## Activity
Filter the lines below, keeping each one that holds "Record".

## Data supplied
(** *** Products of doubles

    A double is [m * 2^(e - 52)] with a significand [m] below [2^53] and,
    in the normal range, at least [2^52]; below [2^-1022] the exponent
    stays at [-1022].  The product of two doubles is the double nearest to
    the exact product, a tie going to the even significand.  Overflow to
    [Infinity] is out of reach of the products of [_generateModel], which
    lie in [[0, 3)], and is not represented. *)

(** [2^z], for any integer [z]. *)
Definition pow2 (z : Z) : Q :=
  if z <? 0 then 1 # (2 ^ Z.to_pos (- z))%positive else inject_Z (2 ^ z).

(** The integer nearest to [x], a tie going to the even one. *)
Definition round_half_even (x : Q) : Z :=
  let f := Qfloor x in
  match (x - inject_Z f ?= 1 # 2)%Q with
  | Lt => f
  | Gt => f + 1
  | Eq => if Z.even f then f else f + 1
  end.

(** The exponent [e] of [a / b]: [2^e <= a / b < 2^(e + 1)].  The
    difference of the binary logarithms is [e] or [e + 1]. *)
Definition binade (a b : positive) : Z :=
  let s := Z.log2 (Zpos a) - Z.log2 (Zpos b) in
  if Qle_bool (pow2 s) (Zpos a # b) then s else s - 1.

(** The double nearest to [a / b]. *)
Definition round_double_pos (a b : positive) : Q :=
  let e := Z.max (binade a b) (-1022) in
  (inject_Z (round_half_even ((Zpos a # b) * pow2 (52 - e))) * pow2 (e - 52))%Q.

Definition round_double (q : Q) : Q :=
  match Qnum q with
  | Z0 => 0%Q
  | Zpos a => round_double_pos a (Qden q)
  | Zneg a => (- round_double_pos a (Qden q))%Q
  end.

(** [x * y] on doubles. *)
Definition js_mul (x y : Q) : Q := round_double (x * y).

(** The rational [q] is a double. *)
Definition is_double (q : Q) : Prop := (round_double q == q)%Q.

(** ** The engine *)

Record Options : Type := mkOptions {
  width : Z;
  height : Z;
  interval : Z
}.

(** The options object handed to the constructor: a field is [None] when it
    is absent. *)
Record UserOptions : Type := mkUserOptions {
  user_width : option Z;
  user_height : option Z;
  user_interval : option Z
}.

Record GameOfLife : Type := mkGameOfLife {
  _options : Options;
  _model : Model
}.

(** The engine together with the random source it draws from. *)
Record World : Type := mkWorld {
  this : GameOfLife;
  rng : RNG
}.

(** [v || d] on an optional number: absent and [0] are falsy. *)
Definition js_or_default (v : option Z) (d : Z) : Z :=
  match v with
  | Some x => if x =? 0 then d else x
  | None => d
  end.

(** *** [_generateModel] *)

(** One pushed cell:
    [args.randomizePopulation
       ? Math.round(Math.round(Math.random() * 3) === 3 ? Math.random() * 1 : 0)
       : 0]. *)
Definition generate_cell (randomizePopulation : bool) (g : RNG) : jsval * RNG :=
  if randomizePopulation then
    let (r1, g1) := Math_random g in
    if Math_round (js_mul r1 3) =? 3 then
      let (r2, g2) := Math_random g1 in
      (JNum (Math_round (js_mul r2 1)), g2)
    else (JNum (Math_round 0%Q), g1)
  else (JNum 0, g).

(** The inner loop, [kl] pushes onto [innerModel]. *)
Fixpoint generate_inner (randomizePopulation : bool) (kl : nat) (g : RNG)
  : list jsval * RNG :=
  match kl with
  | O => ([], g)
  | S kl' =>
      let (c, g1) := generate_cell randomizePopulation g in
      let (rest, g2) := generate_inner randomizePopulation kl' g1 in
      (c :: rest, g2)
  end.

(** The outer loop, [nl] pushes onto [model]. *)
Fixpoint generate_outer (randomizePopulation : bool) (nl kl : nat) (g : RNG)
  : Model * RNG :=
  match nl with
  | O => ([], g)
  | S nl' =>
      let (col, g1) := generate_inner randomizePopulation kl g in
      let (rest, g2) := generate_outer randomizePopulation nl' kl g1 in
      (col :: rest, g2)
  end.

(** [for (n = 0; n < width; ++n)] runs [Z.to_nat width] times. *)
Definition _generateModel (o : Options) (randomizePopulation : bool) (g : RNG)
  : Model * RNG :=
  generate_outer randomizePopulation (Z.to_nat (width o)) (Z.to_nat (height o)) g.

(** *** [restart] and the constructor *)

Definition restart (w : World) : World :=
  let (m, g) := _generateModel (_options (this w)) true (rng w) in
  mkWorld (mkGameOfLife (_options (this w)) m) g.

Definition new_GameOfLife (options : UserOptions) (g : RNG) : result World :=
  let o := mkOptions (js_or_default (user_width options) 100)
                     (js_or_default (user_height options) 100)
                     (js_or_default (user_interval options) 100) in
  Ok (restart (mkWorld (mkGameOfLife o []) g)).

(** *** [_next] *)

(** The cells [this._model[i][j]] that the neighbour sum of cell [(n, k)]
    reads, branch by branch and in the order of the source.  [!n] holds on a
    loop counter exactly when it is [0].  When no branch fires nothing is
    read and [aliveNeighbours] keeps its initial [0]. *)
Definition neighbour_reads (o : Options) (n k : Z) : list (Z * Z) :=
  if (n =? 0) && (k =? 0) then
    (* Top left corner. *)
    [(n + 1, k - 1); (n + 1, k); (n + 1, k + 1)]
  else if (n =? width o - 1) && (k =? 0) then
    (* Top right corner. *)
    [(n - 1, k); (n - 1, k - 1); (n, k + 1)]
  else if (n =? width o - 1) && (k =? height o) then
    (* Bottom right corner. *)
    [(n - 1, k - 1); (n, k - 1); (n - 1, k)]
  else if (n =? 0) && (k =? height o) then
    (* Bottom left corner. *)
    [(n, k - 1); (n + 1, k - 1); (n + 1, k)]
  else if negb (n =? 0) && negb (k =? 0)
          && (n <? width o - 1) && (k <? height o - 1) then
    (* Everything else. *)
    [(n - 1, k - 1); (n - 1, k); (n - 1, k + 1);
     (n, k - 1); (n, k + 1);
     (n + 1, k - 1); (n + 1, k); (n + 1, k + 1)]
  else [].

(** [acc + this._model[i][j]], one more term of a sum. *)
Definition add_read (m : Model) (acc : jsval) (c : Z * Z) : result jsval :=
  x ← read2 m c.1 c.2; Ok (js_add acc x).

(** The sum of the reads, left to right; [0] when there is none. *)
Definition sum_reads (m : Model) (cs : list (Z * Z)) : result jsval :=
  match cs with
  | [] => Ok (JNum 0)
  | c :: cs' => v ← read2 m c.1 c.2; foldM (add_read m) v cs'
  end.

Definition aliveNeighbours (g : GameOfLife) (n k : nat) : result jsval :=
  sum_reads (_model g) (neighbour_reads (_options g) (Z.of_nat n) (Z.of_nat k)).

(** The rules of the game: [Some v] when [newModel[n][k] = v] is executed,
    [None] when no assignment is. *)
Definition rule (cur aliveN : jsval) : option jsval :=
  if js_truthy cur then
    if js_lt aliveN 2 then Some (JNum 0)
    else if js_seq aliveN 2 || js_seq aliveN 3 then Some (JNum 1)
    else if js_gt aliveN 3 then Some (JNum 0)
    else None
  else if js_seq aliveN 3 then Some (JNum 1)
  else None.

## Reply
Record Options : Type := mkOptions {
Record UserOptions : Type := mkUserOptions {
Record GameOfLife : Type := mkGameOfLife {
Record World : Type := mkWorld {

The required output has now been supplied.